One of the most devastating experiences is to lose a baby. Most often prenatal loss is not talked about among women, so many expectant mothers who endure a miscarriage or stillbirth feel utterly alone. It can be difficult to know how to talk about your loss and when you do, you are often faced with responses from loved ones that do not comfort you.
Whether your loss was early on or much later during pregnancy or birth, your feelings about the loss are real and valid.
Mothers who have lost babies often feel:
- Guilt and preoccupation with what she did and didn’t do during the pregnancy
- Extremely anxious and fearful about getting pregnant again
- Alone and isolated
- Upset seeing other pregnant women or babies
- Loss around hopes and dreams for the baby
- Distressed by memories of the physical loss
- Emotional pain
It is important to remember that many mothers experience loss in different ways. Some mothers may need time to grieve the loss before trying again while others feel that getting pregnant again can help them move through their grief. Some mothers may feel more neutral about the loss and worry something is wrong with them for not feeling more overt pain.

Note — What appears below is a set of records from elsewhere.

(** A call from outside, or a step of another part that leaves the clients
    alone. *)
Inductive call : state -> state -> Prop :=
| call_fine s s' : dhcp_fine_tmr output link igmp_report_groups tcp_abort queue_malloc system_station_got_ip_set s = Ok s' -> call s s'
| call_coarse s s' : dhcp_coarse_tmr output s = Ok s' -> call s s'
| call_recv s s' netif p : dhcp_recv output link igmp_report_groups tcp_abort queue_malloc system_station_got_ip_set s netif p = Ok s' -> call s s'
| call_arp s s' netif addr : dhcp_arp_reply output s netif addr = Ok s' -> call s s'
| call_changed s s' netif : dhcp_network_changed output s netif = Ok s' -> call s s'
| call_start s s' netif handler r : dhcp_start output memp_malloc mem_malloc s netif handler = Ok (r, s') -> call s s'
| call_stop s s' netif : dhcp_stop s netif = Ok s' -> call s s'
| call_inform s s' netif : dhcp_inform output memp_malloc s netif = Ok s' -> call s s'
| call_renew s s' netif r : dhcp_renew output s netif = Ok (r, s') -> call s s'
| call_release s s' netif r : dhcp_release output tcp_abort s netif = Ok (r, s') -> call s s'
| call_struct s s' netif a : dhcp_set_struct s netif a = Ok s' -> call s s'
| call_cleanup s s' netif : dhcp_cleanup s netif = Ok s' -> call s s'
| call_other s s' : clients s' = clients s -> call s s'.

Lemma call_keeps_types s s' : call s s' -> all_typed s -> all_typed s'.
Proof using Hout.
  intros Hc Ht. destruct Hc as [s s' E|s s' E|s s' nif p E|s s' nif ad E|s s' nif E|s s' nif h r E|s s' nif E|s s' nif E|s s' nif r E|s s' nif r E|s s' nif a E|s s' nif E|s s' E].
  - exact (loop_typed _ (fun s netif a Ha H => fine_typed s netif a Ha H) _ _ _ Ht s' E).
  - exact (loop_typed _ (fun s netif a Ha H => coarse_typed s netif a Ha H) _ _ _ Ht s' E).
  - exact (recv_typed s nif p Ht s' E).
  - exact (arp_typed s nif ad Ht s' E).
  - exact (changed_typed s nif Ht s' E).
  - exact (start_typed s nif h Ht (r, s') E).
  - exact (stop_typed s nif Ht s' E).
  - exact (inform_typed s nif Ht s' E).
  - exact (run_typed s nif Renew Ht (r, s') E).
  - exact (release_typed s nif Ht (r, s') E).
  - exact (struct_typed s nif a Ht s' E).
  - exact (cleanup_typed s nif Ht s' E).
  - by apply (same_clients s).
Qed.
Definition interval (t : protocol_timer) : Z :=
  match t with
  | arp_timer => ARP_TMR_INTERVAL
  | dhcp_timer_coarse => DHCP_COARSE_TIMER_MSECS
  | dhcp_timer_fine => DHCP_FINE_TIMER_MSECS
  | igmp_timer => IGMP_TMR_INTERVAL
  | dns_timer => DNS_TMR_INTERVAL
  | tcp_timer_coarse => TCP_TMR_INTERVAL
  | tcpip_tcp_timer => TCP_TMR_INTERVAL
  end.

Section protocols.
Context {W : Type} (memp_malloc : W -> bool * W) (memp_free : W -> W).
(** The work of a timer: [etharp_tmr()], [dhcp_coarse_tmr()] with
    [dhcps_coarse_tmr()], and so on.  It may fault, and may set timeouts. *)
Context (tmr : protocol_timer -> timers protocol_timer * W -> result (timers protocol_timer * W)).
(** [tcp_active_pcbs || tcp_tw_pcbs], and [tcpip_tcp_timer_active]. *)
Context (tcp_pcbs : W -> bool) (tcp_active : W -> bool) (set_tcp_active : W -> bool -> W).
Abbreviation state := (timers protocol_timer * W)%type.

(** The callbacks: the work, and the timer armed again. *)
Definition run_timer (t : protocol_timer) (a : Z) (st : state) : result state :=
  let! st := tmr t st in
  Ok match t with
     | tcpip_tcp_timer =>
         if tcp_pcbs st.2 then sys_timeout memp_malloc st TCP_TMR_INTERVAL (Some tcpip_tcp_timer) 0
         else (st.1, set_tcp_active st.2 false)
     | t => sys_timeout memp_malloc st (interval t) (Some t) 0
     end.

Definition tcp_timer_needed (st : state) : state :=
  if negb (tcp_active st.2) && tcp_pcbs st.2 then
    sys_timeout memp_malloc (st.1, set_tcp_active st.2 true) TCP_TMR_INTERVAL (Some tcpip_tcp_timer) 0
  else st.

(** The calls of [sys_timeouts_init] in order. *)
Definition armed_at_init : list protocol_timer :=
  [arp_timer; dhcp_timer_coarse; dhcp_timer_fine; igmp_timer; dns_timer; tcp_timer_coarse].

Definition sys_timeouts_init (now : Z) (st : state) : state :=
  let st := fold_left (fun st t => sys_timeout memp_malloc st (interval t) (Some t) 0) armed_at_init st in
  (Timers (next_timeout st.1) now, st.2).
End protocols.
(** [s'] is [s] after the messages of [l] were pushed, each with its
    priority: queued, refused with the drop counter raised, or lost for want
    of memory. *)
Fixpoint sends s (l : list (list Z * Z)) s' : Prop :=
  match l with
  | [] => s' = s
  | (msg, prio) :: l => exists s1, push_outcome s msg prio s1 /\ sends s1 l s'
  end.

Record told (k : nat) s (l : list (list Z * Z)) s' : Prop := {
  told_sends : sends s l s';
  told_safe : safe k s';
  told_after : after s s'
}.

Definition ctl_msg (type : Z) (data : list Z) : list Z * Z := (message type data, COMM_TX_PRIO_HIGH).
Definition status_msg (v : Z) : list Z * Z := ctl_msg MSG_STATUS [v].
(** The message of a log line, when its level is not suppressed. *)
Definition log_msg s (level : Z) (text : list Z) : list (list Z * Z) :=
  if comm_loglevel s <=? level then [ctl_msg MSG_LOG (level :: text)] else [].

Lemma after_refl s : after s s.
Proof. by split. Qed.
Lemma after_trans s1 s2 s3 : after s1 s2 -> after s2 s3 -> after s1 s3.
Proof. intros [E1 L1] [E2 L2]. split; [congruence|by etransitivity]. Qed.
Lemma after_ext s s' : after s s' -> ext s' = ext s.
Proof. intros [E1 _]. by injection E1. Qed.
Lemma after_loglevel s s' : after s s' -> comm_loglevel s' = comm_loglevel s.
Proof. intros [E1 _]. by injection E1. Qed.

Lemma sends_app l1 : forall s l2 s1 s', sends s l1 s1 -> sends s1 l2 s' -> sends s (l1 ++ l2) s'.
Proof.
  induction l1 as [|[m p] l1 IH]; intros s l2 s1 s'; [by intros ->|].
  intros (s2 & Ho & Hs) T2. exists s2. split; [done|by eapply IH].
Qed.

Lemma told_nil k s : safe k s -> told k s [] s.
Proof. intros Hs. by split; [|done|apply after_refl]. Qed.
Lemma told_app k k' s l1 s1 l2 s' : told k s l1 s1 -> told k' s1 l2 s' -> told k' s (l1 ++ l2) s'.
Proof. intros [T1 _ A1] [T2 Hs A2]. split; [by eapply sends_app|done|by eapply after_trans]. Qed.

Lemma safe_le k k' s : (k' <= k)%nat -> safe k s -> safe k' s.
Proof. intros Hk []. split; [done|by eapply room_le|done|done]. Qed.

(** Pushing one message. *)
Lemma push_told k s data prio : safe (S k) s -> sendable data ->
  exists s', push s data prio = Ok s' /\ told k s [(data, prio)] s'.
Proof using Type*.
  intros [Hr Hk Hb Ha] Hd.
  destruct (push_ok s data prio) as (s' & E1 & Ho); [done|by eapply room_not_wrapped|done|].
  exists s'. split; [done|]. enough (safe k s' /\ after s s') as [] by (split; [|done|done]; by exists s').
  unfold push_outcome in Ho. destruct (push_admits s prio).
  2:{ subst s'. split; [|by split]. split; [by apply ring_drop| |done|done]. apply (room_le (S k) k (tx s)); [lia|exact Hk]. }
  destruct (os_malloc _ _); [|subst s'; split; [split; try done; by apply (room_le (S k)); [lia|]|apply after_refl]].
  destruct Ho as [Hr' Hq [Eri Ewi] _ _ _ _ _ _ Hrest Hh (e & He & Hen)].
  pose proof Hrest as Hext. injection Hext as _ _ _ _ _ _ Hext.
  assert (backed (get_store s')) as Hb'.
  { intros a Hc. unfold get_store in *. cbn [cells blocks] in *. rewrite Hext in Hc.
    destruct (Hb a Hc) as [b Hab]. exists b. by eapply lookup_weaken. }
  split; [|by split]. split; [done| |done|].
  { destruct Hk as [Hk|Hk]; [left; lia|right]. rewrite Eri, Ewi. pose proof (ring_write _ _ Hr). rewrite u16_small by width_lia. lia. }
  rewrite Hen, Hext. apply Forall_app. split; [done|]. apply Forall_singleton.
  apply eq_None_not_Some. intros Hc. destruct (Hb e.1 Hc) as [b Hab]. cbn in Hab. congruence.
Qed.

Lemma send_told k s type data prio : safe (S k) s -> is_byte type -> bytes data ->
  zlen data < 2 ^ 31 - 3 ->
  exists s', comm_send s type data prio = Ok s' /\ told k s [(message type data, prio)] s'.
Proof using Type*. intros. by apply push_told, sendable_message. Qed.

Lemma ctl_told k s type data : safe (S k) s -> is_byte type -> bytes data ->
  zlen data < 2 ^ 31 - 3 ->
  exists s', comm_send_ctl s type data = Ok s' /\ told k s [ctl_msg type data] s'.
Proof using Type*. apply send_told. Qed.

Lemma status_told k s v : safe (S k) s -> is_byte v ->
  exists s', comm_send_status s v = Ok s' /\ told k s [status_msg v] s'.
Proof using Type*.
  intros Hs Hv. unfold comm_send_status. rewrite u8_small by done.
  apply ctl_told; [done|done|by apply Forall_singleton|done].
Qed.

(** A line whose format and arguments fit the buffer. *)
Lemma log_told k s level f zs : safe (S k) s -> is_byte level ->
  Z.of_nat (String.length f) + 9 * zlen zs <= 126 ->
  exists s', comm_log s level f (map SInt zs) = Ok s' /\
    told k s (log_msg s level (os_sprintf f (map SInt zs))) s'.
Proof using Type*.
  intros Hs Hl Hf. destruct (os_sprintf_ints f zs) as [Hlen Hby].
  unfold comm_log, comm_log_via, log_msg. destruct (comm_loglevel s <=? level).
  - unfold PRINT_BUF_SIZE. rewrite (proj2 (Z.ltb_ge _ _)) by lia.
    apply send_told; [done|done|by apply bytes_cons|zl; lia].
  - exists s. split; [done|]. apply told_nil. by eapply safe_le; [|done]; lia.
Qed.

(** [FAIL]: the status 255 and an error line. *)
Lemma fail_told k s f zs : safe (S (S k)) s -> Z.of_nat (String.length f) + 9 * zlen zs <= 126 ->
  exists s', FAIL s f (map SInt zs) = Ok s' /\
    told k s (status_msg 255 :: log_msg s 40 (os_sprintf f (map SInt zs))) s'.
Proof using Type*.
  intros Hs Hf. unfold FAIL. destruct (status_told (S k) s 255) as (s1 & E1 & T1); [done|done|].
  rewrite E1. cbn [rbind]. destruct (log_told k s1 40 f zs) as (s2 & E2 & T2);
    [apply T1|done|done|].
  exists s2. split; [done|]. unfold log_msg in *. rewrite (after_loglevel s s1) in T2 by apply T1.
  exact (told_app _ _ _ _ _ _ _ T1 T2).
Qed.

(** Changing the firmware's state without its pbufs, or the log level. *)
Lemma safe_fw k s f : pbufs f = pbufs (ext s) -> safe k s -> safe k (set_fw s f).
Proof. intros Ef [? ? Hb Ha]. split; try done; unfold get_store, backed in *; cbn; by rewrite Ef. Qed.

(** ** Handlers that run to their end *)

(** The handler returns, and the invariant holds with room for [k] messages. *)
Definition runs (k : nat) (m : result world) : Prop := exists s', m = Ok s' /\ safe k s'.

Fathers, siblings, and relatives also grieve the loss of the baby and may need support. It is often difficult for parents when there is a discrepancy in how each partner deals with grief and the loss of the baby. Each person needs to have the space to grieve in his or her own way.
Therapy can help you talk about your grief, to process the many feelings you may have about the loss, and to help you heal. Having a supportive environment to openly talk about your feelings is a crucial component in healing.